Material shown Start Marker

(* ===== verification/WireLossless.v ===== *)
(** * WireLossless

    Every payload class of [wire/types.py] survives the wire: the instances of
    the payload law, class family by class family, put through the codec. *)

From S2P Require Import Prelude PyFloat PyValue Rfc8949 Cbor CborScan CborCodec WireEnums WireCodec.
From S2P Require Import WireHandshake WireMemory WireRecall WireListing WireTyped WireReasoning.
From S2P Require Import WireEvents WireReads WireMutations WireSpaces.

(** [str()] in closed examples. *)
#[local] Instance sample_str : PyStr := {| str_of_object := fun _ => "" |}.

(** C13: over any conforming [cbor2], every well-formed payload of every class, the
    handshake and keepalive, memory, recall, listing, typed-graph, schema, query,
    reasoning, transaction, change-feed, capability, extractor, space and session
    payloads and the ERROR response, renders as a map that, when CBOR can carry
    it, [encode_payload] turns into bytes from which [decode_payload] rebuilds the
    very payload. *)
Theorem payloads_lossless `{HC : Cbor2Conforms} `{PyStr} :
  lossless HelloPayload /\ lossless AuthPayload /\ lossless WelcomePayload /\
  lossless AuthOkPayload /\ lossless ByeRequest /\ lossless PingRequest /\
  lossless PongResponse /\ lossless ServerPingResponse /\ lossless ClientPongRequest /\
  lossless EdgeRequest /\ lossless EncodeRequest /\ lossless EncodeVectorDirectRequest /\
  lossless EncodeResponse /\ lossless MemoryInspectRequest /\ lossless MemoryInspectResponse /\
  lossless RecallRequest /\ lossless RecallResponseFrame /\ lossless ForgetRequest /\
  lossless ForgetResponse /\ lossless MemoryListRequest /\ lossless MemoryListResponseFrame /\
  lossless GraphFetchRequest /\ lossless GraphFetchResponseFrame /\ lossless ErrorResponse /\
  lossless EntityCreateRequest /\ lossless EntityCreateResponse /\
  lossless StatementCreateRequest /\ lossless StatementCreateResponse /\
  lossless RelationCreateRequest /\ lossless RelationCreateResponse /\
  lossless SchemaUploadRequest /\ lossless SchemaDropRequest /\ lossless SchemaDropResponse /\
  lossless SchemaReplaceRequest /\ lossless SchemaReplaceResponse /\
  lossless CancelStreamRequest /\ lossless CancelStreamAck /\ lossless SchemaUploadResponse /\
  lossless QueryRequest /\ lossless MaterializeProceduralRequest /\
  lossless MaterializeProceduralResponse /\ lossless EntityGetRequest /\
  lossless EntityGetResponse /\ lossless EntityListRequest /\ lossless EntityListResponseFrame /\
  lossless EntityResolveRequest /\ lossless EntityResolveResponse /\
  lossless StatementGetRequest /\ lossless StatementGetResponse /\
  lossless StatementListRequest /\ lossless StatementListResponseFrame /\
  lossless RelationListFromRequest /\ lossless RelationListFromResponseFrame /\
  lossless RelationListToRequest /\ lossless RelationListToResponseFrame /\
  lossless SchemaGetRequest /\ lossless SchemaGetResponse /\ lossless SchemaListRequest /\
  lossless SchemaListResponseFrame /\ lossless SchemaValidateRequest /\
  lossless SchemaValidateResponse /\ lossless EntityUpdateRequest /\
  lossless EntityUpdateResponse /\ lossless EntityRenameRequest /\
  lossless EntityRenameResponse /\ lossless EntityMergeRequest /\ lossless EntityMergeResponse /\
  lossless EntityUnmergeRequest /\ lossless EntityUnmergeResponse /\
  lossless EntityTombstoneRequest /\ lossless EntityTombstoneResponse /\
  lossless StatementSupersedeRequest /\ lossless StatementSupersedeResponse /\
  lossless StatementTombstoneRequest /\ lossless StatementTombstoneResponse /\
  lossless StatementRetractRequest /\ lossless StatementRetractResponse /\
  lossless StatementHistoryRequest /\ lossless StatementHistoryResponseFrame /\
  lossless RelationGetRequest /\ lossless RelationGetResponse /\
  lossless RelationSupersedeRequest /\ lossless RelationSupersedeResponse /\
  lossless RelationTombstoneRequest /\ lossless RelationTombstoneResponse /\
  lossless RelationTraverseRequest /\ lossless RelationTraverseResponseFrame /\
  lossless QueryExplainRequest /\ lossless QueryExplainResponse /\ lossless QueryTraceRequest /\
  lossless QueryTraceResponse /\ lossless LinkRequest /\ lossless LinkResponse /\
  lossless UnlinkRequest /\ lossless UnlinkResponse /\ lossless PlanRequest /\
  lossless PlanResponseFrame /\ lossless ReasonRequest /\ lossless ReasonResponseFrame /\
  lossless TxnBeginRequest /\ lossless TxnBeginResponse /\ lossless TxnCommitRequest /\
  lossless TxnCommitResponse /\ lossless TxnAbortRequest /\ lossless TxnAbortResponse /\
  lossless StageAutoEdgePayload /\ lossless StageTemporalEdgePayload /\
  lossless StageHypePayload /\ lossless StageExtractorPayload /\ lossless SubscribeRequest /\
  lossless EdgeEventPayload /\ lossless SubscriptionEvent /\ lossless UnsubscribeRequest /\
  lossless UnsubscribeResponse /\ lossless GetCapabilitiesRequest /\
  lossless GetCapabilitiesResponse /\ lossless ExtractorListRequest /\
  lossless ExtractorListResponseFrame /\ lossless SpaceCreateRequest /\
  lossless SpaceCreateResponse /\ lossless SpaceListRequest /\ lossless SpaceListResponse /\
  lossless SpaceDeleteRequest /\ lossless SpaceDeleteResponse /\ lossless SessionCreateRequest /\
  lossless SessionCreateResponse /\ lossless SessionListRequest /\ lossless SessionListResponse /\
  lossless SessionDeleteRequest /\ lossless SessionDeleteResponse.
Proof. split_and!; apply lossless_intro. Qed.

Definition sample : HelloPayload :=
  mk_HelloPayload (PStr "py") (PList [PInt 1])
    (mk_HelloCapabilities (PBool true) (PBool false) (PBool true)) PNone.

Lemma payloads_lossless_witness :
  exists m, to_map sample = Ok m /\
    (encodable m = true ->
     exists bs, encode_payload (H := rfc8949_codec) sample = Ok bs
                /\ decode_payload (H := rfc8949_codec) bs = Ok sample).
Proof.
  apply (proj1 (payloads_lossless (HC := rfc8949_conforms))).
  vm_compute; repeat (split; try reflexivity).
Defined.
Record mux : Type := mk_mux {
  request_timeout : option pyfloat;
  max_payload_size : pyval;
  routes : gmap Z nat;
  queues : gmap nat (list route_item);
  next_queue : nat;
  next_stream_id : Z;
  closed_error : option exn;
  reader : reader_state;
  read_buf : bytes;
  sent : list wire_entry
}.

Definition HANDSHAKE_STREAM_ID : Z := 0.

(** [MuxConnection.__init__]. *)
Definition new_connection (timeout : option pyfloat) : mux :=
  mk_mux timeout (PInt MAX_PAYLOAD_BYTES) ∅ ∅ 0%nat 1 None Reading [] [].

Definition set_routes (m : mux) (r : gmap Z nat) : mux :=
  mk_mux (request_timeout m) (max_payload_size m) r (queues m) (next_queue m) (next_stream_id m)
    (closed_error m) (reader m) (read_buf m) (sent m).

Definition set_queues (m : mux) (q : gmap nat (list route_item)) : mux :=
  mk_mux (request_timeout m) (max_payload_size m) (routes m) q (next_queue m) (next_stream_id m)
    (closed_error m) (reader m) (read_buf m) (sent m).

Definition set_sent (m : mux) (ws : list wire_entry) : mux :=
  mk_mux (request_timeout m) (max_payload_size m) (routes m) (queues m) (next_queue m)
    (next_stream_id m) (closed_error m) (reader m) (read_buf m) ws.

Definition set_max_payload (m : mux) (v : pyval) : mux :=
  mk_mux (request_timeout m) v (routes m) (queues m) (next_queue m) (next_stream_id m)
    (closed_error m) (reader m) (read_buf m) (sent m).

Definition set_next_stream_id (m : mux) (sid : Z) : mux :=
  mk_mux (request_timeout m) (max_payload_size m) (routes m) (queues m) (next_queue m) sid
    (closed_error m) (reader m) (read_buf m) (sent m).

Definition set_read_buf (m : mux) (buf : bytes) : mux :=
  mk_mux (request_timeout m) (max_payload_size m) (routes m) (queues m) (next_queue m)
    (next_stream_id m) (closed_error m) (reader m) buf (sent m).

Definition set_reader (m : mux) (r : reader_state) : mux :=
  mk_mux (request_timeout m) (max_payload_size m) (routes m) (queues m) (next_queue m)
    (next_stream_id m) (closed_error m) r (read_buf m) (sent m).

(** ** Atomic actions *)

(** [_register]: a fresh queue under the stream id, unless the connection has
    failed. *)
Definition register (m : mux) (sid : Z) : result exn (mux * nat) :=
  match closed_error m with
  | Some e => Raise e
  | None =>
      let q := next_queue m in
      Ok (mk_mux (request_timeout m) (max_payload_size m) (<[sid := q]> (routes m))
            (<[q := []]> (queues m)) (S q) (next_stream_id m) (closed_error m)
            (reader m) (read_buf m) (sent m), q)
  end.

(** [_deregister]. *)
Definition deregister (m : mux) (sid : Z) : mux := set_routes m (delete sid (routes m)).
Lemma allowed_streams timeout s : allowed timeout s -> streams_ok s.
Proof.
  revert s. apply allowed_ind_inv; [apply streams_start|]. intros s s' _. apply streams_transition.
Qed.

(** ** What goes out *)

(** A frame the client may send: EOS alone, a known opcode, and stream 0 or an
    odd stream id. *)
Definition client_frame (f : Frame) : Prop :=
  frame_flags f = FLAG_EOS /\ (exists o, frame_opcode f = opcode_value o)
  /\ (frame_stream_id f = HANDSHAKE_STREAM_ID \/ Z.odd (frame_stream_id f) = true).

Definition sent_ok (s : system) : Prop :=
  exists frames, map entry_frame (sent (conn s)) = map frame_layout frames
    /\ Forall sendable frames /\ Forall client_frame frames.

Lemma write_frame_sendable o sid payload bs :
  write_frame (mk_Frame (opcode_value o) FLAG_EOS sid payload) = Ok bs ->
  bs = frame_layout (mk_Frame (opcode_value o) FLAG_EOS sid payload)
  /\ sendable (mk_Frame (opcode_value o) FLAG_EOS sid payload).
Proof.
  unfold write_frame. rewrite encode_frame_spec_eq. unfold encode_frame_spec.
  repeat case_decide; try discriminate. intros [= <-]. split; [done|].
  split; [constructor; lia|done].
Qed.

Lemma sent_ok_extend s m ths arr ids o sid payload w :
  sent_ok s ->
  write_frame (mk_Frame (opcode_value o) FLAG_EOS sid payload) = Ok (entry_frame w) ->
  sent m = sent (conn s) ++ [w] ->
  sid = HANDSHAKE_STREAM_ID \/ Z.odd sid = true ->
  sent_ok (mk_system m ths arr ids).
Proof.
  intros (frames & E & Hs & Hc) [Ew Hok]%write_frame_sendable Em Hsid.
  exists (frames ++ [mk_Frame (opcode_value o) FLAG_EOS sid payload]).
  cbn [conn]. rewrite Em, !map_app, E. cbn [map]. rewrite Ew.
  split_and!; [done|..]; apply Forall_app; split; try done;
    constructor; try done. split_and!; [done|by exists o|done].
Qed.

Lemma stream_sendable s tid t sid :
  streams_ok s -> threads s !! tid = Some t -> stream_of t = Some sid ->
  sid = HANDSHAKE_STREAM_ID \/ Z.odd sid = true.
Proof.
  intros Hs Ht E. destruct (streams_thread _ Hs _ _ _ Ht E) as [Hop|Hop]; [|by left]. right.
  pose proof (streams_of_issued _ Hs _ _ _ Ht Hop) as Hin.
  rewrite (streams_issued _ Hs) in Hin. apply list_elem_of_fmap in Hin as (i & -> & _).
  apply nth_stream_id_range.
Qed.

Lemma running_stream_of t sid : running_stream t = Some sid -> stream_of t = Some sid.
Proof. by destruct t; intros [= <-]. Qed.

Lemma sent_ok_transition s s' : streams_ok s -> sent_ok s -> transition s s' -> sent_ok s'.
Proof.
  intros Hs Hi Hst. destruct Hst as [s tid c Ht|s tid c e Ht|s tid t m t' Ht E|s f Hr|s f q Hr|s e Hr
    |s m (_ & _ & _ & _ & _ & _ & _ & Es)]; try exact Hi.
  - destruct E; try exact Hi.
    + eapply (sent_ok_extend s _ _ _ _ _ _ _ (Whole bs)); [done|done|done|]. by left.
    + eapply (sent_ok_extend s _ _ _ _ _ _ _ (Cut bs n)); [done|done|done|].
      match goal with Hs1 : sid = _ \/ _ |- _ => destruct Hs1 as [->|Hrs]; [by left|] end.
      eapply stream_sendable; [done..|]. by apply running_stream_of.
    + eapply (sent_ok_extend s _ _ _ _ _ _ _ (Whole bs)); [done|done|done|]. by eapply stream_sendable.
    + eapply (sent_ok_extend s _ _ _ _ _ _ _ (Whole bs)); [done|done|done|]. by eapply stream_sendable.
  - destruct (route_frame_shared (conn s) f) as (_ & _ & _ & _ & _ & E & _).
    unfold sent_ok. cbn [conn]. rewrite E. exact Hi.
  - destruct Es as [E|(o & p & w & _ & Ew & E)].
    + unfold sent_ok. cbn [conn]. rewrite E. exact Hi.
    + eapply sent_ok_extend; [done|done|done|]. by left.
Qed.

(** ** The payload limit *)

(** The WELCOME of a handshake that was answered. *)
Definition answered (t : thread) : option WelcomePayload :=
  match t with
  | Leaving _ _ _ (Ok (AnswerHandshake welcome _)) | Finished _ (Ok (AnswerHandshake welcome _)) =>
      Some welcome
  | _ => None
  end.

(** The limit in force is the 24-bit ceiling until a handshake is answered, and
    then what the WELCOME of an answered handshake says. *)
Definition limit_inv (s : system) : Prop :=
  (max_payload_size (conn s) = PInt MAX_PAYLOAD_BYTES
   /\ forall tid t, threads s !! tid = Some t -> answered t = None)
  \/ exists tid t welcome, threads s !! tid = Some t /\ answered t = Some welcome
       /\ max_payload_size (conn s) = negotiated_max welcome.

Lemma moves_answered m t m' t' :
  moves m t m' t' ->
  (max_payload_size m' = max_payload_size m /\ answered t' = answered t)
  \/ exists welcome, answered t' = Some welcome /\ max_payload_size m' = negotiated_max welcome.
Proof.
  destruct 1 as [c Hc|pl bs Hw|t t' Hq|t t' o sid pl bs n Hq Hs Hw|c sid e He|c sid Hc
    |c sid q o p bs Hf Hw|c a w sid q p bs Hw
    |t t' q f rest Hq Hl Ht|c w sid q f rest a Hl|t t' q e rest Hq Hl Ht|c sid q r|sub rs r];
    try (left; done).
  - left. split; [done|]. destruct Hq as [| |t c sid q e E| | | |]; try done. by destruct t.
  - left. split; [done|]. destruct Hq as [| |t c sid1 q e E| | | |]; try done. by destruct t.
  - left. split; [done|]. by destruct c.
  - left. split; [done|]. destruct Ht as [| |t c sid q' e E| |]; try done; [|by destruct t].
    cbn. unfold collect. by repeat case_match.
  - right. by exists w.
  - left. split; [done|]. destruct Ht as [t c sid q' e' E| |]; try done. by destruct t.
Qed.

(** A change that keeps the limit, and the answers the threads have. *)
Lemma limit_same s m ths arr ids :
  limit_inv s -> max_payload_size m = max_payload_size (conn s) ->
  (forall tid t, ths !! tid = Some t ->
     (exists t0, threads s !! tid = Some t0 /\ answered t = answered t0) \/ answered t = None) ->
  (forall tid t0, threads s !! tid = Some t0 ->
     exists t, ths !! tid = Some t /\ answered t = answered t0) ->
  limit_inv (mk_system m ths arr ids).
Proof.
  intros Hi Hm Hback Hforth. unfold limit_inv. cbn [conn threads]. rewrite Hm.
  destruct Hi as [[E Hn]|(tid & t & w & Et & Ea & E)].
  - left. split; [done|]. intros tid t Ht.
    destruct (Hback _ _ Ht) as [(t0 & E0 & ->)|Ea]; [by eapply Hn|done].
  - right. destruct (Hforth _ _ Et) as (t' & Et' & Ea'). exists tid, t', w.
    split_and!; [done|congruence|done].
Qed.
Lemma wait_deadline_timeout m m' t :
  request_timeout m' = request_timeout m -> wait_deadline m' t = wait_deadline m t.
Proof. intros E. destruct t; cbn; rewrite ?E; done. Qed.

Lemma reachable_timeout timeout s : reachable timeout s -> request_timeout (conn s) = timeout.
Proof.
  revert s. apply reachable_ind_inv; [done|]. intros s s' _ E Hst.
  destruct Hst as [s tid c Ht|s tid t e m t' Ht Hs|s ev f buf ts refused Hr Hs|s f q Hr|s ev e buf Hr Hs];
    try done; cbn [conn].
  - by rewrite (thread_step_timeout _ _ _ _ _ Hs).
  - by rewrite on_frame_timeout.
Qed.

Lemma orphaned_same s s' tid t q :
  orphaned s tid t q -> threads s' !! tid = Some t -> contents (conn s') q = contents (conn s) q ->
  (forall sid, routes (conn s') !! sid = Some q -> routes (conn s) !! sid = Some q) ->
  request_timeout (conn s') = request_timeout (conn s) -> orphaned s' tid t q.
Proof.
  intros [Ht Hw He Hr Hd] Ht' Hc Hr' Hto. split; [done|done|by rewrite Hc| |].
  - intros sid E. by apply (Hr sid), Hr'.
  - by rewrite (wait_deadline_timeout _ _ _ Hto).
Qed.

(** What a subscription is from its [close] on. *)
Definition over (t : thread) : bool :=
  match t with Subscribed sub _ | Unrouting sub _ _ => sub_ended sub | _ => false end.

Lemma thread_step_over m t e m' t' : thread_step m t e = Some (m', t') -> over t = true -> over t' = true.
Proof.
  intros E Ho. destruct t as [| | | | | | | | |sub rs|sub rs r]; try done; cbn [thread_step] in E; cbn in Ho.
  - destruct (closes e); simplify_eq; [done|]. unfold subscription_next in E. rewrite Ho in E.
    by simplify_eq.
  - by simplify_eq.
Qed.

Lemma step_over s s' tid t :
  threads s !! tid = Some t -> over t = true -> step s s' ->
  exists t', threads s' !! tid = Some t' /\ over t' = true.
Proof.
  intros Ht Ho Hst.
  destruct Hst as [s tid1 c H1|s tid1 t1 e m t1' H1 E|s ev f buf ts refused Hr E|s f q1 Hr|s ev e buf Hr E];
    cbn [threads]; try (by exists t).
  - exists t. rewrite lookup_insert_ne; [done|]. congruence.
  - destruct (decide (tid1 = tid)) as [->|Hne]; [|exists t; by rewrite lookup_insert_ne].
    simplify_eq. exists t1'. rewrite lookup_insert_eq. split; [done|]. by eapply thread_step_over.
Qed.

(** Nothing is ever put into such a queue again. *)
Lemma orphaned_step s s' tid t q :
  owned s -> orphaned s tid t q -> step s s' ->
  orphaned s' tid t q
  \/ exists sub returned t', t = Subscribed sub returned
       /\ threads s' !! tid = Some t' /\ over t' = true.
Proof.
  intros Ho Hor Hst. pose proof Hor as [Ht Hw He Hr _]. pose proof (waits_on_queue _ _ Hw) as Hq.
  pose proof (owned_fresh _ Ho _ _ _ Ht Hq) as Hlt.
  destruct Hst as [s tid1 c H1|s tid1 t1 e m t1' H1 E|s ev f buf ts refused Hrd E|s f q1 Hrd|s ev e buf Hrd E].
  - left. apply (orphaned_same s); [done| |done|done|done]. cbn.
    rewrite lookup_insert_ne; [done|]. congruence.
  - destruct (decide (tid1 = tid)) as [->|Hne].
    + simplify_eq. destruct (orphaned_blocked _ _ _ _ e Hor) as [E'|(sub & rs & -> & _ & E')]; [congruence|].
      right. exists sub, rs, t1'. cbn [threads]. rewrite lookup_insert_eq. split_and!; [done|done|].
      rewrite E' in E. by simplify_eq.
    + left. pose proof (thread_step_moves _ _ _ _ _ E) as Hm. apply (orphaned_same s); [done|..]; cbn.
      * by rewrite lookup_insert_ne.
      * eapply moves_contents; [done|done|]. intros Hq1. by eapply Hne, (owned_distinct _ Ho).
      * intros sid. by eapply moves_routes.
      * by eapply thread_step_timeout.
  - left. apply (orphaned_same s); [done|done| | |]; cbn [conn].
    + destruct (is_opcode f SERVER_PING) eqn:Ep.
      * destruct (ping_idles (set_read_buf (conn s) buf) f ts refused Ep) as (_ & Eq & _ & _ & _ & Er & _).
        unfold contents. by rewrite Eq, Er.
      * unfold on_frame. rewrite Ep, contents_route_frame by done. rewrite decide_False, app_nil_r; [done|].
        apply Hr.
    + intros sid. destruct (is_opcode f SERVER_PING) eqn:Ep.
      * destruct (ping_idles (set_read_buf (conn s) buf) f ts refused Ep) as (-> & _). done.
      * unfold on_frame. rewrite Ep. by destruct (route_frame_shared (set_read_buf (conn s) buf) f) as (-> & _).
    + by rewrite on_frame_timeout.
  - left. apply (orphaned_same s); [done|done|by apply contents_put_frame|done|done].
  - left. apply (orphaned_same s); [done|done| |done|done]. cbn [conn].
    destruct (contents_fail_all (set_read_buf (conn s) buf) e HANDSHAKE_STREAM_ID q) as [_ H2].
    + intros s1 s2 q'. by apply (owned_unique s).
    + by apply not_routing_reading.
    + intros sid' Hsid. by destruct (Hr sid').
    + apply H2, Hr.
Qed.
Lemma aio_invariant timeout s :
  aio_reachable timeout s ->
  allowed timeout (abstraction s) /\ tasks_ok s /\ never_routing s.
Proof.
  intros Hr. refine (rtc_ind_r (fun s => allowed timeout (abstraction s) /\ tasks_ok s /\ never_routing s)
    (aio_start timeout) _ _ s Hr); clear s Hr.
  - split_and!; [|by intros tid k E; simplify_map_eq|by intros f q].
    unfold abstraction. cbn. rewrite fmap_empty. apply rtc_refl.
  - intros s s' _ [ch E] (Ha & Hk & Hn).
    assert (Ht : rtc transition (abstraction s) (abstraction s') /\ never_routing s').
    { destruct ch; cbn [aio_choose] in E;
        try (by eapply reader_choose_transitions);
        (destruct (task_choose_transitions _ _ _ Hk Hn E) as [? Er]; split; [done|]);
        by eapply reader_not_routing. }
    destruct Ht as [Ht Hn']. split_and!; [unfold allowed in *; by etrans|by eapply tasks_ok_choose|done].
Qed.

Lemma aio_reachable_allowed timeout s : aio_reachable timeout s -> allowed timeout (abstraction s).
Proof. intros Hr. by apply aio_invariant. Qed.

(** ** The write lock *)

(** Who stands between a write and the end of its drain. *)
Definition draining (s : aio_system) (h : holder) : Prop :=
  match h with
  | HeldByTask tid => exists t, tasks s !! tid = Some (AtDrain t)
  | HeldByReader => pong s = PongAtDrain
  end.

Definition lock_ok (s : aio_system) : Prop := forall h, write_lock s = Some h <-> draining s h.

(** A task that is not in its drain. *)
Definition undrained (k : task) : Prop := forall t, k <> AtDrain t.

Lemma abandon_undrained m t e : undrained (snd (abandon m t e)).
Proof. intros t'. unfold abandon. by repeat case_match. Qed.

Lemma write_to_lock_undrained m t f : undrained (snd (write_to_lock m t f)).
Proof.
  unfold write_to_lock. destruct (let* ' _ := _ in _) as [[o p]|e]; [done|apply abandon_undrained].
Qed.

Lemma open_stream_undrained m c sid : undrained (snd (open_stream m c sid)).
Proof.
  unfold open_stream. destruct (register _ _) as [[m' q]|]; [apply write_to_lock_undrained|done].
Qed.

Lemma begin_call_undrained m c same_loop : undrained (snd (begin_call m c same_loop)).
Proof.
  destruct c; cbn [begin_call take_stream_id]; try (destruct same_loop; [|done]);
    try apply open_stream_undrained; [|apply write_to_lock_undrained].
  destruct (offered_versions hello); [apply open_stream_undrained|done].
Qed.

Lemma settle_undrained m t : undrained (snd (settle m t)).
Proof. destruct t; try done. apply write_to_lock_undrained. Qed.

Lemma cancel_task_undrained m k mk : cancel_task m k = Some mk -> undrained (snd mk).
Proof.
  destruct k as [t|t o p|t|s e]; cbn [cancel_task]; intros E; simplify_eq;
    try apply abandon_undrained.
  destruct t; cbn [running] in E; try done; simplify_eq; try apply abandon_undrained; try done.
  by destruct (sub_ended s); simplify_eq.
Qed.

(** A task step that neither takes nor gives back the lock. *)
Lemma lock_ok_same s tid mk ids :
  lock_ok s -> (forall t, tasks s !! tid <> Some (AtDrain t)) -> undrained (snd mk) ->
  lock_ok (with_task s (write_lock s) tid mk ids).
Proof.
  intros Hl Ht Hu h. cbn [with_task write_lock]. rewrite (Hl h). destruct h as [tid'|]; [|done].
  cbn [draining with_task tasks]. destruct (decide (tid = tid')) as [<-|Hne].
  - rewrite lookup_insert_eq. split; intros [t E]; [by destruct (Ht t)|].
    injection E as E. by destruct (Hu t).
  - by rewrite lookup_insert_ne.
Qed.

(** The task that holds the lock gives it back. *)
Lemma lock_ok_release s tid t mk ids :
  lock_ok s -> tasks s !! tid = Some (AtDrain t) -> undrained (snd mk) ->
  lock_ok (with_task s None tid mk ids).
Proof.
  intros Hl Ht Hu. assert (Hh : write_lock s = Some (HeldByTask tid)) by (apply Hl; by exists t).
  intros h. split; [done|]. destruct h as [tid'|]; cbn [draining with_task tasks pong].
  - intros [t' [[<- E]|[Hne E]]%lookup_insert_Some]; [by destruct (Hu t')|].
    assert (E' : write_lock s = Some (HeldByTask tid')) by (apply Hl; by exists t').
    congruence.
  - intros E. apply (Hl HeldByReader) in E. congruence.
Qed.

Material shown End Marker

Write out exactly the lines that fall from the line with "s) = negotiated_max welcome." to the line with "sid q p bs Hw" in the records above, keeping both ends.

Result for this task
       /\ max_payload_size (conn s) = negotiated_max welcome.

Lemma moves_answered m t m' t' :
  moves m t m' t' ->
  (max_payload_size m' = max_payload_size m /\ answered t' = answered t)
  \/ exists welcome, answered t' = Some welcome /\ max_payload_size m' = negotiated_max welcome.
Proof.
  destruct 1 as [c Hc|pl bs Hw|t t' Hq|t t' o sid pl bs n Hq Hs Hw|c sid e He|c sid Hc
    |c sid q o p bs Hf Hw|c a w sid q p bs Hw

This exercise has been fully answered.